■ Problem details:
Each line holding the string "unfold" is to be copied from the data.

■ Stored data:
####
(** [array.entries()] *)
Definition entries_of {A} (l : list A) : list (Z * A) := zip (seqZ 0 (size l)) l.

Definition emit_code : emitter := items_section (SECTION "code") (entries_of (m_functions md)) emit_function.

Definition emit_data (seg : DataSegment) : emitter :=
  (if ds_passive seg then byte 0x01
   else byte 0x00 ⟫ byte (OP "i32_const") ⟫ i32 (ds_offset seg) ⟫ byte (OP "end")) ⟫
  u32 (size (ds_bytes seg)) ⟫ bytes (ds_bytes seg).

(** [name.replace(/_import$/, '')] *)
Definition strip_import (name : jsstr) : jsstr :=
  if decide (js "_import" `suffix_of` name) then take (length name - 7) name else name.

Definition name_entries : list (Z * jsstr) :=
  let imported := omap (λ i, if is_func_import i then Some (strip_import (im_name i)) else None) (m_imports md) in
  entries_of imported ++
  omap (λ p, match wf_name p.2 with [] => None | nm => Some (size imported + p.1, nm) end) (entries_of (m_functions md)).

Definition emit_names : emitter :=
  match name_entries with
  | [] => Ok
  | entries =>
      section (SECTION "custom")
        (name (js "name") ⟫ byte 1 ⟫ sized (vector entries (λ p, u32 p.1 ⟫ name p.2)))
  end.

(** * The module *)

Definition emit_sections : emitter :=
  emit_types ⟫
  items_section (SECTION "import") (m_imports md) emit_import ⟫
  items_section (SECTION "function") (m_functions md) emit_signature ⟫
  items_section (SECTION "table") (m_tables md) emit_table ⟫
  items_section (SECTION "memory") (m_memories md) emit_memory ⟫
  items_section (SECTION "tag") (m_tags md) emit_tag ⟫
  items_section (SECTION "global") (m_globals md) emit_global ⟫
  items_section (SECTION "export") (m_exports md) emit_export ⟫
  emit_start ⟫ emit_elements ⟫ emit_data_count ⟫ emit_code ⟫
  items_section (SECTION "data") (m_dataSegments md) emit_data ⟫
  emit_names.

Definition emit_module : emitter :=
  bytes_array [0x00; 0x61; 0x73; 0x6d] ⟫ bytes_array [0x01; 0x00; 0x00; 0x00] ⟫ emit_sections.
End sections.

Definition emitBinary `{TextCodec} (skip : bool) (md : WasmModule) : result (list Z) :=
  valCtx ← (if skip then Ok None else Some <$> makeValidationCtx md);
  finish <$> emit_module valCtx (Some (resolveLayout md)) md new.

(** * What a module refers to *)

Definition element_uses (e : Element) : list use :=
  (if negb (em_tableIdx e =? 0) then [UTable (em_tableIdx e)] else []) ++
  (em_offset e ≫= instr_uses) ++ (UFunc <$> em_funcIndices e).

Definition function_uses (f : WasmFunction) : list use :=
  (wf_locals f ≫= valtype_uses) ++ (wf_body f ≫= instr_uses).

(** Every reference of the module resolves; the locals of a body are those of its
    function, the parameters of its signature included. *)
Record well_referenced (c : EmitValidationCtx) (layout : option ModuleLayout) (md : WasmModule) : Prop := {
  ref_types : Forall (use_ok (set_maxLocals (-1) c) layout) (flatTypes c ≫= typedef_uses);
  ref_imports : Forall (use_ok (set_maxLocals (-1) c) layout) (m_imports md ≫= import_uses);
  ref_signatures : Forall (use_ok (set_maxLocals (-1) c) layout)
    (m_functions md ≫= λ f, [USignature (wf_typeIdx f)]);
  ref_tags : Forall (use_ok (set_maxLocals (-1) c) layout) (m_tags md ≫= λ t, [USignature (td_typeIdx t)]);
  ref_globals : Forall (use_ok (set_maxLocals (-1) c) layout) (m_globals md ≫= global_uses);
  ref_exports : Forall (use_ok (set_maxLocals (-1) c) layout) (m_exports md ≫= export_uses);
  ref_start : ∀ h, m_startFuncIdx md = Some h → use_ok (set_maxLocals (-1) c) layout (UFunc h);
  ref_elements : Forall (use_ok (set_maxLocals (-1) c) layout) (m_elements md ≫= element_uses);
  ref_declared : Forall (use_ok (set_maxLocals (-1) c) layout) (UFunc <$> m_declaredFuncRefs md);
  ref_bodies : Forall (λ f, Forall (use_ok (set_maxLocals (frame_size c f) c) layout) (function_uses f)) (m_functions md);
}.

(** * The armed sections *)

Section armed.
Context `{TextCodec} (c : EmitValidationCtx) (layout : option ModuleLayout) (md : WasmModule).
Abbreviation ok := (use_ok (set_maxLocals (-1) c) layout).

(** The label of a check is not part of what it checks. *)
Lemma use_ok_where n w : use_ok (set_maxLocals n (set_where w c)) layout = use_ok (set_maxLocals n c) layout.
Proof. done. Qed.

Lemma guards_at us (m : option EmitValidationCtx → emitter) w :
  (∀ c', guards (Forall (use_ok c' layout) us) (m (Some c')) (m None)) →
  guards (Forall ok us) (m (at_ (Some c) w)) (m (at_ None w)).
Proof. intros Hm. exact (Hm (set_maxLocals (-1) (set_where w c))). Qed.

Lemma guards_for_n P n a m m' :
  (∀ i, a ≤ i < a + Z.of_nat n → guards (P i) (m i) (m' i)) →
  guards (∀ i, a ≤ i < a + Z.of_nat n → P i) (for_n n a m) (for_n n a m').
Proof.
  revert a. induction n as [|n IH]; intros a Hm.
  - eapply guards_iff; [|apply guards_refl]. split; [lia|done].
  - eapply guards_iff; [|apply (guards_then (P a) (∀ i, a + 1 ≤ i < a + 1 + Z.of_nat n → P i) (m a) (m' a)
      (for_n n (a + 1) m) (for_n n (a + 1) m')); [apply Hm; lia|apply IH; intros; apply Hm; lia]].
    split; [|intros Hp; split; [apply Hp; lia|intros; apply Hp; lia]].
    intros [Ha Hp] i Hi. destruct (decide (i = a)) as [->|]; [done|]. apply Hp. lia.
Qed.

Lemma guards_items {A} id (l : list A) m m' us :
  (∀ x, guards (Forall ok (us x)) (m x) (m' x)) →
  guards (Forall ok (l ≫= us)) (items_section id l m) (items_section id l m').
Proof.
  intros Hm. unfold items_section. destruct l as [|x l].
  - eapply guards_iff; [|apply guards_refl]. by rewrite Forall_nil.
  - apply guards_section. by apply vector_guards.
Qed.

Lemma emit_group_guards table g :
  guards (∀ i e, tg_start g ≤ i ≤ tg_end g → js_at (pt_entries table) i = Some e → Forall ok (typedef_uses (pe_definition e)))
    (emit_group (Some c) table g) (emit_group None table g).
Proof.
  unfold emit_group. eapply guards_iff; [|apply guards_then; [apply guards_refl|apply (guards_for_n
    (λ i, ∀ e, js_at (pt_entries table) i = Some e → Forall ok (typedef_uses (pe_definition e))))]].
  - split; [intros [_ Hp] i e Hi; apply Hp; lia|]. intros Hp. split; [done|]. intros i Hi e. apply Hp. lia.
  - intros i _. destruct (js_at (pt_entries table) i) as [e|].
    + eapply guards_iff; [|apply encodeTypeDef_guards]. split; [by intros ? ? [= <-]|]. intros Hp. by apply Hp.
    + eapply guards_iff; [|apply guards_refl]. naive_solver.
Qed.

Lemma emit_types_guards table :
  indexPhysicalTypes (m_types md) = Ok table → flatTypes c = pe_definition <$> pt_entries table →
  guards (Forall ok (flatTypes c ≫= typedef_uses)) (emit_types (Some c) md) (emit_types None md).
Proof.
  intros Ht Hflat. destruct (yields_ok _ _ _ (indexPhysicalTypes_yields _) Ht) as [Hok Hd].
  unfold emit_types. destruct (m_types md) as [|t ts] eqn:Em.
  { eapply guards_iff; [|apply guards_refl]. rewrite Hflat, Hd. by rewrite Forall_nil. }
  rewrite Ht. intros e e'. unfold with_value at 1 3. csimpl.
  pose proof (plan_sound_complete table (forced_groups md) Hok) as Hplan.
  destruct (planPhysicalTypeSection table (forced_groups md)) as [groups|f]; [|unfold with_value; csimpl; naive_solver].
  unfold with_value. csimpl. destruct Hplan as (_ & [Htiles _ _ _] & _).
  assert (guards (Forall ok (flatTypes c ≫= typedef_uses))
    (section (SECTION "type") (vector groups (emit_group (Some c) table)))
    (section (SECTION "type") (vector groups (emit_group None table)))) as Hg; [|apply Hg].
  apply guards_section. eapply guards_iff; [|apply guards_vector; intros g _; apply emit_group_guards].
  rewrite Hflat, <- Forall_bind_fmap, !Forall_forall. setoid_rewrite list_elem_of_fmap. split.
  - intros Hp d (e0 & -> & He0). apply list_elem_of_lookup in He0 as [i Hi].
    destruct (tiles_cover _ _ _ (Z.of_nat i) Htiles) as (s & Hs & Hin); [apply lookup_lt_Some in Hi; lia|].
    apply list_elem_of_fmap in Hs as (g & -> & Hg). apply (Hp g Hg (Z.of_nat i)); [done|]. by rewrite js_at_nat.
  - intros Hp g Hg i e0 Hi He0. apply Hp. exists e0. split; [done|].
    apply js_at_Some in He0 as [_ He0]. by apply list_elem_of_lookup_2 in He0.
Qed.

Lemma emit_func_index_guards w t :
  guards (0 ≤ t < numFuncs c) (emit_func_index (Some c) w t) (emit_func_index None w t).
Proof. unfold emit_func_index. guard_by. tauto. Qed.

(** A function handle that is resolved and then written. *)
Lemma handle_guards h k k' :
  (∀ t, guards (0 ≤ t < numFuncs c) (k t) (k' t)) →
  guards (Forall ok [UFunc h]) (with_value (fIdx layout h) k) (with_value (fIdx layout h) k').
Proof.
  intros Hk. eapply guards_iff; [|apply guards_with_value, Hk]. rewrite Forall_singleton. simpl. naive_solver.
Qed.

Lemma emit_element_guards e :
  guards (Forall ok (element_uses e)) (emit_element (Some c) layout e) (emit_element None layout e).
Proof.
  unfold emit_element, element_uses.
  set (w1 := js "element-segment offset"). set (w2 := js "element-segment function list").
  pose proof (encodeInstrs_guards (set_maxLocals (-1) (set_where w1 c)) layout (em_offset e)) as Ho.
  assert (guards (Forall ok (em_funcIndices e ≫= λ h, [UFunc h]))
    (vector (em_funcIndices e) (λ h, with_value (fIdx layout h) (emit_func_index (Some c) w2)))
    (vector (em_funcIndices e) (λ h, with_value (fIdx layout h) (emit_func_index None w2)))) as Hf.
  { apply (vector_guards (set_maxLocals (-1) c) layout). intros h. apply handle_guards, emit_func_index_guards. }
  assert (em_funcIndices e ≫= (λ h, [UFunc h]) = UFunc <$> em_funcIndices e) as Hb.
  { generalize (em_funcIndices e). induction l as [|h l IH]; [done|]. by rewrite bind_cons, IH. }
  rewrite Hb in Hf. unfold at_; csimpl. destruct (negb (em_tableIdx e =? 0)).
  - eapply guards_iff; [|repeat guard_step].
    rewrite use_ok_where, Forall_app, Forall_app, Forall_singleton. simpl. tauto.
  - eapply guards_iff; [|repeat guard_step].
    rewrite use_ok_where, Forall_app, Forall_app, Forall_nil. tauto.
Qed.

Lemma emit_declared_refs_guards refs :
  guards (Forall ok (UFunc <$> refs)) (emit_declared_refs (Some c) layout refs) (emit_declared_refs None layout refs).
Proof.
  unfold emit_declared_refs. set (w := js "declared func ref").
  eapply guards_iff; [|do 3 (apply guards_then; [apply guards_refl|]); apply guards_with_value; intros fs;
    apply guards_for_each; intros t _; apply emit_func_index_guards].
  split.
  - intros (_ & _ & _ & fs & Hfs & Hall). rewrite stable_sort_perm in Hall. revert fs Hfs Hall.
    induction refs as [|h refs IH]; intros fs Hfs Hall; [constructor|]. simpl in Hfs.
    destruct (fIdx layout h) as [t|] eqn:Et; [|done]. csimpl in Hfs.
    destruct (resolve_all layout refs) as [ts|] eqn:Ers; [|done]. csimpl in Hfs. injection Hfs as <-.
    apply Forall_cons in Hall as [Ht Hts]. constructor; [by exists t|by eapply IH].
  - intros Hall. split_and!; [done..|].
    enough (∃ fs, resolve_all layout refs = Ok fs ∧ Forall (λ t, 0 ≤ t < numFuncs c) fs) as (fs & Hfs & Hf).
    { exists fs. by rewrite stable_sort_perm. }
    induction refs as [|h refs IH]; [by exists []|]. apply Forall_cons in Hall as [(t & Ht & Hr) Hall].
    destruct (IH Hall) as (fs & Hfs & Hf). exists (t :: fs). simpl. rewrite Ht. csimpl. rewrite Hfs. csimpl.
    split; [done|by constructor].
Qed.

Lemma emit_elements_guards :
  guards (Forall ok (m_elements md ≫= element_uses) ∧ Forall ok (UFunc <$> m_declaredFuncRefs md))
    (emit_elements (Some c) layout md) (emit_elements None layout md).
Proof.
  unfold emit_elements. destruct (m_elements md) as [|e es] eqn:Ee, (m_declaredFuncRefs md) as [|h hs] eqn:Eh.
  { eapply guards_iff; [|apply guards_refl]. by rewrite !Forall_nil. }
  all: rewrite <- ?Ee, <- ?Eh; apply guards_section.
  all: eapply guards_iff; [|apply guards_then; [apply guards_refl|apply guards_then;
    [apply (for_each_guards (set_maxLocals (-1) c) layout); apply emit_element_guards|
     first [apply guards_refl|apply emit_declared_refs_guards]]]].
  all: rewrite ?Eh, ?Forall_nil; tauto.
Qed.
####
■ Your response:
  intros Hm. unfold items_section. destruct l as [|x l].
  unfold emit_group. eapply guards_iff; [|apply guards_then; [apply guards_refl|apply (guards_for_n
  unfold emit_types. destruct (m_types md) as [|t ts] eqn:Em.
  rewrite Ht. intros e e'. unfold with_value at 1 3. csimpl.
  destruct (planPhysicalTypeSection table (forced_groups md)) as [groups|f]; [|unfold with_value; csimpl; naive_solver].
  unfold with_value. csimpl. destruct Hplan as (_ & [Htiles _ _ _] & _).
Proof. unfold emit_func_index. guard_by. tauto. Qed.
  unfold emit_element, element_uses.
  rewrite Hb in Hf. unfold at_; csimpl. destruct (negb (em_tableIdx e =? 0)).
  unfold emit_declared_refs. set (w := js "declared func ref").
  unfold emit_elements. destruct (m_elements md) as [|e es] eqn:Ee, (m_declaredFuncRefs md) as [|h hs] eqn:Eh.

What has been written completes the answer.